Motion in a sequence of 2D images can be induced by camera motion, object motion, or both. MPEG-7 Visual defines four descriptors to characterize various aspects of motion: CameraMotion specifies a set of basic camera operations such as panning and tilting. Motion of a key point (pixel) from a moving object or region can be characterized by the MotionTrajectory descriptor. The ParametricMotion descriptor characterizes an evolution of an arbitrarily shaped region over time in terms of 2D geometric transformations. Finally, MotionActivity captures the pace and motion in the sequence as perceived by the viewer. All motion descriptors with the exception of CameraMotion can be applied to arbitrarily shaped regions.
This descriptor characterizes 3D camera motion parameters. It is based on 3D camera motion parameter information, which can be automatically extracted or generated by capture devices. The camera motion descriptor supports the following well-known basic camera operations: fixed, panning, tracking, tilting, booming, zooming, dollying, and rolling.

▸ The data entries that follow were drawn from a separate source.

Lemma forwardGroups_sound :
  forall entries sigma E g',
    incl entries (OffsetLoadMap c) -> StateInv sigma E ->
    forwardGroups NDEBUG getTypeStoreSize dominates (applyRewrite sigma E f) c
      sorted entries = Ok g' ->
    exists sigma' E', g' = applyRewrite sigma' E' f /\ StateInv sigma' E'.
Proof.
  induction entries as [| [Offset Ls] entries IH]; intros sigma E g' Hsub HInv H;
    cbn [forwardGroups] in H.
  - injection H as <-. exists sigma, E. auto.
  - destruct (forwardGroup NDEBUG getTypeStoreSize dominates
                (applyRewrite sigma E f) c sorted (Offset, Ls))
      as [g1 | | | | |] eqn:H1; cbn [bind] in H; try discriminate.
    assert (Hg1 : exists sigma1 E1,
              g1 = applyRewrite sigma1 E1 f /\ StateInv sigma1 E1).
    { unfold forwardGroup in H1.
      destruct (assert NDEBUG _ _); cbn [bind] in H1; try discriminate.
      destruct (getContaining (StoreIntervals c) Offset)
        as [| StoreInfo [| ? ?]] eqn:Hleft;
        try (injection H1 as <-; exists sigma, E; auto).
      destruct (Z.eqb_spec Offset (left StoreInfo)) as [Hstart | Hne];
        cbn [negb] in H1; [| injection H1 as <-; exists sigma, E; auto].
      exact (forwardLoads_sound Offset Ls StoreInfo
               (Hsub _ (or_introl eq_refl)) Hleft (eq_sym Hstart) Ls sigma E g1
               (incl_refl _) HInv H1). }
    destruct Hg1 as (sigma1 & E1 & -> & HInv1).
    apply (IH sigma1 E1 g'); [| exact HInv1 | exact H].
    intros x Hx. apply Hsub. right. exact Hx.
Qed.

(** Every instruction that the second phase erases is a load that went
    through the checks or the address instruction of a collected load. *)
Lemma forwardGroups_erased (g' : Function_) (x : Instruction) :
  forwardGroups NDEBUG getTypeStoreSize dominates f c sorted (OffsetLoadMap c)
    = Ok g' ->
  In x (body f) -> lookup g' (getId x) = None ->
  forwardedFrom (getId x) \/ addressOf (getId x).
Proof.
  intros H Hx Hl.
  assert (HInv0 : StateInv (fun v => v) []).
  { split; [| split].
    - intros v t. rewrite applyRewrite_id. auto.
    - intros v Hv. congruence.
    - intros y []. }
  rewrite <- (applyRewrite_id f) in H at 1.
  destruct (forwardGroups_sound _ _ _ _ (incl_refl _) HInv0 H)
    as (sigma & E & -> & (_ & _ & HJ)).
  apply HJ. rewrite lookup_applyRewrite in Hl.
  destruct (memb (getId x) E) eqn:Hm; [apply memb_In; exact Hm |].
  rewrite (lookup_unique f x Hunique Hx) in Hl. discriminate.
Qed.

End ForwardSoundness.

Section ForwardNegativeCases.
Import IR Forward Spec ForwardConditions.

(** C1.  In a well-formed function, [forwardContinuationFrameStoreToLoad]
    forwards a load from the frame pointer (the load is no longer in the
    function it returns) only when a simple store through a pointer derived
    from the frame pointer starts at the load's offset, stores a value of the
    load's type, so that it covers exactly the loaded bytes, and dominates the
    load, and no other store through a pointer derived from the frame pointer
    covers the first or the last loaded byte or begins strictly inside the
    loaded range.  In particular, with 4-byte stores at offsets 0 and 4
    followed by an 8-byte load at offset 0, and with an 8-byte store at
    offset 0 followed by a 4-byte store at offset 4 and an 8-byte load at
    offset 0, the function is returned unchanged and the load remains. *)
Theorem forward_only_sole_exact_store (NDEBUG : bool)
    (dominates : nat -> nat -> bool) :
  (forall getTypeStoreSize fuel f FramePtr f' L ptr isSimple off0,
     uniqueIds f -> definedBeforeUse f ->
     forwardContinuationFrameStoreToLoad NDEBUG getTypeStoreSize dominates
       fuel f FramePtr = Ok f' ->
     In L (body f) -> getKind L = Load ptr isSimple ->
     Derived f FramePtr ptr off0 ->
     lookup f' (getId L) = None ->
     exists off Sinst val ptrS,
       Derived f FramePtr ptr off /\
       In Sinst (body f) /\ getKind Sinst = Store val ptrS true /\
       Derived f FramePtr ptrS off /\
       valueType f val = Some (getType L) /\
       dominates (getId Sinst) (getId L) = true /\
       forall St val' ptr' isSimple' off' ty',
         In St (body f) -> getKind St = Store val' ptr' isSimple' ->
         Derived f FramePtr ptr' off' -> valueType f val' = Some ty' ->
         St <> Sinst ->
         let n := wrap32 (getTypeStoreSize (getType L)) in
         let n' := wrap32 (getTypeStoreSize ty') in
         ~ (off' <= off <= off' + n' - 1) /\
         ~ (off' <= off + n - 1 <= off' + n' - 1) /\
         ~ (off < off' < off + n - 1)) /\
  (forall fuel,
     forwardContinuationFrameStoreToLoad NDEBUG Examples.exampleDL dominates
       (4 + fuel) Examples.frameSplitStores (VArg 0)
     = Ok Examples.frameSplitStores) /\
  lookup Examples.frameSplitStores 4
    = Some (Examples.inst 4 (Load (VArg 0) true) Examples.i64) /\
  (forall fuel,
     forwardContinuationFrameStoreToLoad NDEBUG Examples.exampleDL dominates
       (4 + fuel) Examples.frameInteriorStore (VArg 0)
     = Ok Examples.frameInteriorStore) /\
  lookup Examples.frameInteriorStore 4
    = Some (Examples.inst 4 (Load (VArg 0) true) Examples.i64).
Proof.
  split; [| split; [| split; [| split]]].
  2: { intros fuel. destruct NDEBUG, fuel; vm_compute; reflexivity. }
  2: reflexivity.
  2: { intros fuel. destruct NDEBUG, fuel; vm_compute; reflexivity. }
  2: reflexivity.
  intros DL fuel f FramePtr f' L ptr smp off0 Hu Hn Hrun HL HLk HLder Hgone.
  set (wl0 := pushUses (uses f FramePtr) 0 []).
  assert (Hinit : forall pu, In pu wl0 ->
            isUse f pu /\ Derived f FramePtr (get (Ptr pu)) (Offset pu))
    by (apply initial_worklist).
  assert (Hinit' : forall pu, In pu wl0 -> isUse f pu)
    by (intros pu Hpu; exact (proj1 (Hinit pu Hpu))).
  assert (Hpresent : lookup f (getId L) <> None)
    by (rewrite (lookup_unique f L Hu HL); discriminate).
  unfold forwardContinuationFrameStoreToLoad in Hrun. fold wl0 in Hrun.
  destruct (walk NDEBUG DL fuel f wl0 emptyCollected) as [[| c] | | | | |] eqn:Hw;
    cbn [bind] in Hrun; try discriminate.
  { injection Hrun as <-. contradiction. }
  destruct (isEmpty (StoreIntervals c)).
  { injection Hrun as <-. contradiction. }
  assert (Hempty : loadsOK f FramePtr emptyCollected /\
                   storesOK DL f FramePtr emptyCollected /\
                   sortedMatches emptyCollected).
  { split; [intros o ls [] | split; [intros iv [] | reflexivity]]. }
  destruct (walk_collected_ok NDEBUG DL f Hu FramePtr _ _ _ _
              Hinit Hempty Hw) as (Hloads & Hstores & Hsm).
  destruct (walk_complete NDEBUG DL f Hu _ _ _ _ Hinit' Hw)
    as [Hcomplete _].
  destruct (forwardGroups_erased NDEBUG DL dominates f FramePtr c Hu Hn Hloads
              f' L Hrun HL Hgone) as [Hfw | Had].
  - destruct Hfw as (Offset & Ls & StoreInfo & U & Sinst & val & ptrS & smpS
                     & Hentry & HxLs & HU & Hid & Hleft & Hstart & Hfront
                     & Hmid & HSin & HSid & HSk & Hty & Hdoml).
    assert (U = L) by (apply (unique_by_id f Hu); assumption). subst U.
    destruct (Hloads Offset Ls Hentry) as [_ HLs].
    destruct (HLs _ HxLs) as (U' & ptr' & HU' & Hid' & Hk' & Hder').
    assert (U' = L) by (apply (unique_by_id f Hu); assumption). subst U'.
    assert (ptr' = ptr) by congruence. subst ptr'.
    assert (HinS : In StoreInfo (StoreIntervals c)).
    { assert (H : In StoreInfo (getContaining (StoreIntervals c) Offset))
        by (rewrite Hleft; left; reflexivity).
      apply filter_In in H. exact (proj1 H). }
    destruct (Hstores StoreInfo HinS)
      as (US & valS & ptrS' & tyS & HUS & HUSid & HUSk & HtyS & Hright & HderS).
    assert (US = Sinst) by (apply (unique_by_id f Hu); congruence). subst US.
    assert (valS = val) by congruence. subst valS.
    assert (ptrS' = ptrS) by congruence. subst ptrS'.
    assert (tyS = getType L) by congruence. subst tyS.
    rewrite Hstart in Hright, HderS.
    exists Offset, Sinst, val, ptrS.
    split; [exact Hder' |]. split; [exact HSin |].
    split; [congruence |]. split; [exact HderS |]. split; [exact Hty |].
    split; [rewrite HSid; exact Hdoml |].
    intros St val' ptr2 smp' off' ty' HSt HStk HStder HStty Hne. cbv zeta.
    pose proof (Hcomplete ptr2 off' St
                  (Derived_ReachUse f FramePtr ptr2 off' HStder St HSt
                     ltac:(rewrite HStk; cbn; auto))) as Hrec.
    rewrite HStk in Hrec.
    destruct Hrec as (iv & ty & Hiv & Hivl & Hivv & Hivty & Hivr).
    assert (ty = ty') by congruence. subst ty.
    assert (Hother : value iv <> value StoreInfo).
    { intros E. apply Hne. apply (unique_by_id f Hu); congruence. }
    split; [| split].
    + intros Hcov.
      assert (H : In iv (getContaining (StoreIntervals c) Offset)).
      { apply filter_In. split; [exact Hiv |].
        apply andb_true_iff. split; apply Z.leb_le; lia. }
      rewrite Hleft in H. destruct H as [H | []]. congruence.
    + intros Hcov. destruct Hfront as (front & Hf & Hfv).
      assert (H : In iv (getContaining (StoreIntervals c)
                           (Offset + wrap32 (DL (getType L)) - 1))).
      { apply filter_In. split; [exact Hiv |].
        apply andb_true_iff. split; apply Z.leb_le; lia. }
      rewrite Hf in H. destruct H as [H | []]. congruence.
    + intros Hin.
      apply (Hmid {| spOffset := left iv; spStore := value iv |}).
      * unfold sortedMatches in Hsm. rewrite Hsm.
        apply in_map_iff. exists iv. auto.
      * cbn [spOffset]. lia.
  - exfalso. destruct Had as (U & HU & Hcol & Hk).
    destruct (collected_load f FramePtr c Hloads _ Hcol)
      as (o & U' & ptr' & HU' & Hid' & Hk' & Hder').
    assert (U' = U) by (apply (unique_by_id f Hu); assumption). subst U'.
    assert (ptr' = VInst (getId L)) by congruence. subst ptr'.
    assert (Hfp : FramePtr = VInst (getId L)).
    { inversion Hder' as [Hf | q off delta U0 HD0 HU0 Hop0 Hp0 Hq];
        [reflexivity |].
      exfalso. assert (U0 = L) by (apply (unique_by_id f Hu); congruence).
      subst U0. rewrite HLk in Hp0. discriminate. }
    rewrite Hfp in HLder.
    destruct (derived_from_instruction f _ _ _ Hn HLder) as (x & -> & Hx).
    assert (Hlt : (x < getId L)%nat).
    { apply (Hn L x HL); rewrite HLk; cbn; auto. }
    lia.
Qed.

The motion trajectory of an object is a simple, high-level feature, defined as the localization, in time and space, of one representative point of this object. This descriptor shows usefulness for content-based retrieval in object-oriented visual databases.
The parametric model is associated with arbitrary (foreground or background) objects, defined as regions (group of pixels) in the image over a specified time interval. Such an approach leads to a very efficient description of several types of motions, including simple translation, rotation and zoom, or more complex motions such as combinations of the above-mentioned elementary motions.
This descriptor captures the intuitive notion of ‘intensity of action’ or ‘pace of action’ in a video segment. This descriptor is useful for applications such as video re-purposing, surveillance, fast browsing, dynamic video summarization, content-based querying, etc.
The localization description tools can be used to indicate arbitrarily shaped regions of interest in the spatial (RegionLocator) and spatio-temporal (SpatioTemporalLocator) domains.
Face is one of the most important semantics embedded on visual contents. Two description tools are specified by MPEG-7 Visual to describe facial identity; one is FaceRecognition and the other is AdvancedFaceRecognition. The difference between these two tools is that AdvancedFaceRecognition provides additional characteristics of robustness against variations in pose and illumination conditions.